- Power type: Steam
- Designer: Matthew Stirling
- Builder: Kitson & Co.
- Build date: 1901
- Total produced: 9
- Configuration:: ​
- • Whyte: 0-6-2T
- Gauge: 4 ft 8+1⁄2 in (1,435 mm)
- Driver dia.: 4 ft 6 in (1.37 m)
- Loco weight: 58 long tons (59 t)
- Fuel type: coal
- Fuel capacity: 3 long tons (3.0 t)
- Water cap.: 1,558 imp gal (7,080 L; 1,871 US gal)
- Firebox:: ​
- • Grate area: 16+1⁄4 sq ft (1.51 m^{2})
- Boiler pressure: 160 psi (1.1 MPa)
- Cylinders: two inside
- Cylinder size: 18 in × 26 in (460 mm × 660 mm)
- Tractive effort: 21,216 lbf (94.37 kN)
- Withdrawn: 1936-1938, 1948

= H&BR Class F2 =

Class of British steam locomotives

The H&BR Class F2 (LNER Class N12) was a class of 0-6-2T steam locomotives of the Hull and Barnsley Railway, designed by Matthew Stirling. Nine locomotives were built by Kitson & Co. in 1901.

==Equipment==
The locomotives had domeless boilers and rounded cabs and were fitted with vacuum brakes.
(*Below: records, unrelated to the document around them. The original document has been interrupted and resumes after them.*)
(** The integer a double holds nearest to [z], ties going to the even
    significand; integers of magnitude up to 2^53 are held exactly.  It is
    applied to a double plus one, which never passes the largest double. *)
Definition to_double (z : Z) : Z :=
  let a := Z.abs z in
  if (a <? 2 ^ 53)%Z then z
  else
    let q := (2 ^ (Z.log2 a - 52))%Z in
    let m := (a / q)%Z in
    let r := (a mod q)%Z in
    let m' := if (2 * r <? q)%Z then m
              else if (q <? 2 * r)%Z then (m + 1)%Z
              else if Z.even m then m else (m + 1)%Z in
    (Z.sgn z * (m' * q))%Z.

(** An integer of magnitude below 2^53. *)
Definition safe_integer (z : Z) : bool := (Z.abs z <? 2 ^ 53)%Z.

(** [a] without its trailing zeros. *)
Fixpoint strip_zeros (fuel : nat) (a : Z) : Z :=
  match fuel with
  | O => a
  | S fuel' =>
      if ((a mod 10 =? 0) && negb (a =? 0))%Z
      then strip_zeros fuel' (a / 10)%Z else a
  end.

(** The decimal of [n] digits with the fewest significant digits, [k] at
    least, that the double [a] is the nearest double to. *)
Fixpoint shortest (fuel : nat) (k n a : Z) : Z :=
  match fuel with
  | O => a
  | S fuel' =>
      let p := (10 ^ (n - k))%Z in
      let s := (a / p)%Z in
      let r := (a mod p)%Z in
      let s' := if (2 * r <? p)%Z then s
                else if (p <? 2 * r)%Z then (s + 1)%Z
                else if Z.even s then s else (s + 1)%Z in
      if (to_double (s' * p) =? a)%Z then (s' * p)%Z
      else shortest fuel' (k + 1)%Z n a
  end.

(** [String(z)] for a number: every digit of a safe integer; above, the
    shortest decimal that reads back as the same double, written with its
    zeros below 10^21 and with an exponent from there. *)
Definition number_to_string (z : Z) : string :=
  let a := Z.abs z in
  if safe_integer z then pretty z
  else
    let n := Z.of_nat (String.length (pretty a)) in
    let c := shortest 17 1 n a in
    let nc := Z.of_nat (String.length (pretty c)) in
    let body :=
      if (nc <=? 21)%Z then pretty c
      else
        match pretty (strip_zeros (Z.to_nat nc) c) with
        | String d EmptyString =>
            String d EmptyString +:+ "e+" +:+ pretty (nc - 1)%Z
        | String d rest =>
            String d ("." +:+ rest) +:+ "e+" +:+ pretty (nc - 1)%Z
        | EmptyString => ""
        end in
    if (z <? 0)%Z then "-" +:+ body else body.

(** Property keys are strings: [obj[v]] converts [v] first.  A reference is
    taken to be a plain object (arrays used as keys are not modelled). *)
Definition to_key (v : val) : string :=
  match v with
  | VUndef => "undefined"
  | VNull => "null"
  | VBool true => "true"
  | VBool false => "false"
  | VNum z => number_to_string z
  | VNaN => "NaN"
  | VStr s => s
  | VRef _ => "[object Object]"
  end.

(** The property names of [Object.prototype], which every plain object
    inherits. *)
Definition object_prototype_keys : list string :=
  ["constructor"; "__defineGetter__"; "__defineSetter__"; "hasOwnProperty";
   "__lookupGetter__"; "__lookupSetter__"; "isPrototypeOf";
   "propertyIsEnumerable"; "toString"; "valueOf"; "__proto__";
   "toLocaleString"].

Definition inherited (k : string) : bool :=
  bool_decide (k ∈ object_prototype_keys).

(** A batch token of immutable-ops ([ops.getBatchToken()]). *)
Definition token := nat.

Inductive body :=
  | BObj (props : gmap string val)
  | BArr (elems : list val).

(** A stored object: its owner tag (the non-enumerable property that
    immutable-ops' [prepareNewObject] sets) and its contents. *)
Record cell := Cell { owner : option token; content : body }.

Abbreviation heap := (gmap nat cell).
(** * The Dart backend of the frugal IDL compiler

    A shallow embedding of [compiler/generator/dartlang/generator.go]:
    the Go functions become Rocq functions over [string], the maps the
    generator fills become [gmap]s, and the files it touches become an
    explicit file-system state.  The Dart text the generator emits is
    related to a small statement language with a trace semantics, so
    that what the generated publisher and subscriber do at run time
    can be stated and proved. *)

From Stdlib Require Import Ascii ZArith Lia.
From stdpp Require Import gmap strings list fin_maps pretty.

Local Open Scope Z_scope.
Local Open Scope nat_scope.

(** ** Characters that cannot be written inside a string literal *)

Definition nl : string := String "010"%char "".
Definition dq : string := String "034"%char "".

(** ** The parts of Go's [strings] package the generator calls

    The functions work on bytes.  They agree with Go on ASCII text,
    which is what IDL identifiers and namespaces are made of; bytes
    from 128 up are left as they are. *)
Module strings.

Definition is_upper (c : ascii) : bool :=
  (65 <=? nat_of_ascii c) && (nat_of_ascii c <=? 90).

Definition is_lower (c : ascii) : bool :=
  (97 <=? nat_of_ascii c) && (nat_of_ascii c <=? 122).

Definition is_digit (c : ascii) : bool :=
  (48 <=? nat_of_ascii c) && (nat_of_ascii c <=? 57).

Definition lower (c : ascii) : ascii :=
  if is_upper c then ascii_of_nat (nat_of_ascii c + 32) else c.

Definition upper (c : ascii) : ascii :=
  if is_lower c then ascii_of_nat (nat_of_ascii c - 32) else c.

(** [strings.ToLower]. *)
Fixpoint ToLower (s : string) : string :=
  match s with
  | "" => ""
  | String c r => String (lower c) (ToLower r)
  end.

(** [isSeparator]: ASCII letters, digits and the underscore are not
    separators, every other ASCII character is. *)
Definition isSeparator (c : ascii) : bool :=
  if nat_of_ascii c <=? 127
  then negb (is_digit c || is_lower c || is_upper c || Ascii.eqb c "_")
  else false.

Fixpoint Title_from (prev : ascii) (s : string) : string :=
  match s with
  | "" => ""
  | String c r =>
      String (if isSeparator prev then upper c else c) (Title_from c r)
  end.

(** [strings.Title]: the first letter of every word in upper case. *)
Definition Title (s : string) : string := Title_from " " s.

(** [strings.Replace(s, old, new, -1)] for one-byte [old] and [new]. *)
Fixpoint ReplaceAll (s : string) (old new : ascii) : string :=
  match s with
  | "" => ""
  | String c r =>
      String (if Ascii.eqb c old then new else c) (ReplaceAll r old new)
  end.

(** [strings.Contains(s, sep)] for a one-byte [sep]. *)
Fixpoint Contains (s : string) (sep : ascii) : bool :=
  match s with
  | "" => false
  | String c r => Ascii.eqb c sep || Contains r sep
  end.

(** [s[0:strings.Index(s, sep)]] when [sep] occurs in [s]. *)
Fixpoint before (s : string) (sep : ascii) : string :=
  match s with
  | "" => ""
  | String c r => if Ascii.eqb c sep then "" else String c (before r sep)
  end.

(** [s[strings.Index(s, sep)+1:]] when [sep] occurs in [s]. *)
Fixpoint after (s : string) (sep : ascii) : string :=
  match s with
  | "" => ""
  | String c r => if Ascii.eqb c sep then r else after r sep
  end.

End strings.

(** ** The fragment of [fmt.Sprintf] the generator relies on

    Every operand the generator passes is a Go [string].  The model
    covers formats built from literal text, [%%] and verbs that follow
    the [%] directly: [%s] and [%v] print the operand, [%T] its type,
    any other verb is a bad verb for a string ([%!d(string=x)]); a verb
    with no operand left prints [%!d(MISSING)], a [%] at the very end
    [%!(NOVERB)], and operands left over are listed in [%!(EXTRA ...)].
    Flags, widths, precisions, argument indexes, the quoting and
    hexadecimal verbs and verbs outside ASCII are not covered: on such a
    format [Sprintf] is [None]. *)
Module fmt.

Fixpoint extra_operands (a : list string) : string :=
  match a with
  | [] => ""
  | [x] => "string=" +:+ x
  | x :: r => "string=" +:+ x +:+ ", " +:+ extra_operands r
  end.

Definition extra (a : list string) : string :=
  match a with
  | [] => ""
  | _ => "%!(EXTRA " +:+ extra_operands a +:+ ")"
  end.

(** What may not follow a [%] in the covered fragment. *)
Definition uncovered (c : ascii) : bool :=
  (if in_dec ascii_dec c
        ["#"; "0"; "+"; "-"; " "; "."; "*"; "["; "q"; "x"; "X"]%char
   then true else false)
  || strings.is_digit c || negb (nat_of_ascii c <=? 127).

(** [printArg] on a string operand. *)
Definition printArg (x : string) (verb : ascii) : string :=
  if Ascii.eqb verb "s" || Ascii.eqb verb "v" then x
  else if Ascii.eqb verb "T" then "string"
  else "%!" +:+ String verb ("(string=" +:+ x +:+ ")").

Fixpoint doPrintf (format : string) (a : list string) : option string :=
  match format with
  | "" => Some (extra a)
  | String c rest =>
      if negb (Ascii.eqb c "%") then String c <$> doPrintf rest a
      else
        match rest with
        | "" => Some ("%!(NOVERB)" +:+ extra a)
        | String verb rest =>
            if Ascii.eqb verb "%" then String "%"%char <$> doPrintf rest a
            else if uncovered verb then None
            else
              match a with
              | [] =>
                  (λ r, "%!" +:+ String verb ("(MISSING)" +:+ r))
                    <$> doPrintf rest []
              | x :: a' => (λ r, printArg x verb +:+ r) <$> doPrintf rest a'
              end
        end
  end.

Definition Sprintf (format : string) (a : list string) : option string :=
  doPrintf format a.

End fmt.

(** ** The schema, as the [parser] package hands it to a generator

    The package is not part of the generator's file.  Its records are
    written down with the fields the generator reads, and its methods
    as the specification describes them. *)
Module parser.

(** A scope's topic prefix: the literal, in which [{name}] marks a
    variable, and the variables' names in the order they are declared.
    The field [String] of the Go struct is [String_] here. *)
Record ScopePrefix := {
  String_ : string;
  Variables : list string
}.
After the Grouping in 1923, they were rebuilt with a variety of boilers, some domed and some domeless.

==Use==
They were used for goods trains, banking, assembling mineral trains in colliery sidings and occasionally for passenger work.

==Withdrawal==
All but one were withdrawn between 1936 and 1938. The survivor passed to British Railways in 1948. It was allocated the BR number 69089, but never carried it, and was scrapped in August 1948. None of the class is preserved.